▸ **Required action**:
Go through the following data and transcribe exactly the stretch of lines from the one holding "let second_call := run" to the one holding "From Stdlib Require Import Numbers.DecimalString.", both included.

◇ ◇ ◇

Lemma configured_present (c : char_id) (l : list char_id) (v : pyval) :
  c ∈ l <->
  is_Some (if bool_decide (c ∈ l) then Some {| value := v |} else None).
Proof using Type.
  destruct (decide (c ∈ l)) as [Hin | Hout].
  - rewrite bool_decide_true by exact Hin. split; [eauto | intros _; exact Hin].
  - rewrite bool_decide_false by exact Hout.
    split; [intros Hin; contradiction | intros [x Hx]; discriminate].
Qed.

(** X20: what [Thermostat.__init__] builds.  The object has the entity id
    and the unit it was given and the reverse mode map of the entity's mode
    list; [chars] names the two thresholds exactly when the entity has the
    range feature and the two humidities exactly when it has the humidity
    feature; and each optional characteristic exists exactly when [chars]
    names it, so that the thresholds come together. *)
Theorem thermostat_init_well_formed (entity unit : string)
    (hass_state : State) (target_mode_start : pyval) (self : Thermostat) :
  let features := attr_get_default hass_state ATTR_SUPPORTED_FEATURES (PInt 0) in
  Thermostat_init entity unit hass_state target_mode_start = Ok self ->
  well_formed self
  /\ entity_id self = entity /\ _unit self = unit
  /\ hc_homekit_to_hass self = init_hc_homekit_to_hass (hvac_modes hass_state)
  /\ exists range humidity : bool,
       has_feature features SUPPORT_TARGET_TEMPERATURE_RANGE = Ok range
       /\ has_feature features SUPPORT_TARGET_HUMIDITY = Ok humidity
       /\ chars self
          = ((if range
              then [CHAR_COOLING_THRESHOLD_TEMPERATURE;
                    CHAR_HEATING_THRESHOLD_TEMPERATURE]
              else [])
             ++ (if humidity
                 then [CHAR_TARGET_HUMIDITY; CHAR_CURRENT_HUMIDITY]
                 else []))%list.
Proof using Type.
  cbv zeta. unfold Thermostat_init.
  destruct (init_temperature_range _ hass_state) as [[lo hi] | e];
    [| discriminate].
  cbn [mbind result_bind rbind].
  destruct (has_feature _ SUPPORT_TARGET_TEMPERATURE_RANGE) as [range | e];
    [| discriminate].
  cbn [mbind result_bind rbind].
  destruct (has_feature _ SUPPORT_TARGET_HUMIDITY) as [humidity | e];
    [| discriminate].
  cbn [mbind result_bind rbind].
  match goal with
  | |- context [run ?m ?s0] =>
      pose proof (update_state_seq_spec hass_state) as Hspec;
      pose proof (seq_config _ _ Hspec s0) as Hconfig;
      assert (Hwf0 : well_formed s0);
      [| pose proof (well_formed_seq _ _ s0 Hspec Hwf0) as Hwf;
         destruct (run m s0) as [[u | e] [s1 log]]; [| discriminate] ]
  end.
  { split.
    - intros c Hc. cbn [chars].
      repeat (apply elem_of_cons in Hc as [-> | Hc]);
        [| | | | by apply elem_of_nil in Hc];
        cbn [char_of char_cooling_thresh_temp char_heating_thresh_temp
             char_target_humidity char_current_humidity];
        apply configured_present.
    - cbn [char_cooling_thresh_temp char_heating_thresh_temp].
      rewrite <- !configured_present.
      clear. destruct range, humidity; cbn [app];
        rewrite ?elem_of_cons, ?elem_of_nil; split; intros H;
        repeat destruct H as [H | H]; try discriminate H; try contradiction;
        auto. }
  intros [= <-]. unfold obj_after in *. cbn [fst snd] in *.
  destruct Hconfig as (He & Hu & Hc & Hm).
  split; [exact Hwf |]. repeat split; try assumption.
  exists range, humidity. repeat split.
  rewrite Hc. cbn [chars]. destruct range, humidity; reflexivity.
Qed.

End Accessories.

(** * The properties on concrete accessories

    The statements below evaluate the methods with the conversions of the
    spec, the range feature bit 2 and the single-setpoint bit 1, and the
    default range 7 to 35. *)

(** C1: [Thermostat.update_state] is not idempotent.  On the snapshot of the
    spec's end-to-end example (state heat_cool, low 18, high 24) the first
    call succeeds and writes the target mode and both thresholds, and a
    second call with the same snapshot writes the cooling threshold again:
    its block compares the new value, 24, with the value of the
    heating-threshold characteristic, 18. *)
Theorem update_state_second_call_writes :
  let update := update_state to_protocol_unit 2 (range_snapshot HVAC_MODE_HEAT_COOL 2) in
  let first_call := run update range_thermostat in
  let second_call := run update (obj_after first_call) in
  first_call.1 = Ok tt
  /\ writes_of first_call =
       [ (CHAR_TARGET_HEATING_COOLING, PInt 3);
         (CHAR_COOLING_THRESHOLD_TEMPERATURE, PInt 24);
         (CHAR_HEATING_THRESHOLD_TEMPERATURE, PInt 18) ]
  /\ second_call.1 = Ok tt
  /\ writes_of second_call = [ (CHAR_COOLING_THRESHOLD_TEMPERATURE, PInt 24) ]
  /\ obj_after second_call = obj_after first_call.
Proof. vm_compute. repeat split. Qed.
(** * connectorx: the Python binding layer

    A shallow embedding of [connectorx-python/connectorx/__init__.py]:
    [rewrite_conn], [get_meta], [partition_sql], [read_sql],
    [reconstruct_arrow], [reconstruct_pandas], [remove_ending_semicolon]
    and [try_import_module].

    Conventions.
    - Python [str] is [string]; [int] is [Z]; [None]-able arguments are
      [option]; a [list] is a [list]; a [dict] handed on to the engine is
      an association list in insertion order.
    - Exceptions are values of [exn]; a call either raises or returns.
    - The native extension module ([_read_sql], [_read_sql2], [_get_meta],
      [_partition_sql]) is not part of the Python source.  Its entry points
      are fields of a [Runtime]; every call to one of them is recorded, in
      order, in the trace carried by the monad [M].
    - pandas, pyarrow, polars, modin and dask are third-party libraries.
      Their constructors are recorded symbolically; only the Python-level
      control flow around them (indexing, unpacking, branching, imports)
      is interpreted. *)

From Stdlib Require Import String Ascii List ZArith Bool Lia.
From Stdlib Require Import Numbers.DecimalString.
Import ListNotations.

◇ ◇ ◇

▸ **Solution to this exercise**:
  let second_call := run update (obj_after first_call) in
  first_call.1 = Ok tt
  /\ writes_of first_call =
       [ (CHAR_TARGET_HEATING_COOLING, PInt 3);
         (CHAR_COOLING_THRESHOLD_TEMPERATURE, PInt 24);
         (CHAR_HEATING_THRESHOLD_TEMPERATURE, PInt 18) ]
  /\ second_call.1 = Ok tt
  /\ writes_of second_call = [ (CHAR_COOLING_THRESHOLD_TEMPERATURE, PInt 24) ]
  /\ obj_after second_call = obj_after first_call.
Proof. vm_compute. repeat split. Qed.
(** * connectorx: the Python binding layer

    A shallow embedding of [connectorx-python/connectorx/__init__.py]:
    [rewrite_conn], [get_meta], [partition_sql], [read_sql],
    [reconstruct_arrow], [reconstruct_pandas], [remove_ending_semicolon]
    and [try_import_module].

    Conventions.
    - Python [str] is [string]; [int] is [Z]; [None]-able arguments are
      [option]; a [list] is a [list]; a [dict] handed on to the engine is
      an association list in insertion order.
    - Exceptions are values of [exn]; a call either raises or returns.
    - The native extension module ([_read_sql], [_read_sql2], [_get_meta],
      [_partition_sql]) is not part of the Python source.  Its entry points
      are fields of a [Runtime]; every call to one of them is recorded, in
      order, in the trace carried by the monad [M].
    - pandas, pyarrow, polars, modin and dask are third-party libraries.
      Their constructors are recorded symbolically; only the Python-level
      control flow around them (indexing, unpacking, branching, imports)
      is interpreted. *)

From Stdlib Require Import String Ascii List ZArith Bool Lia.
From Stdlib Require Import Numbers.DecimalString.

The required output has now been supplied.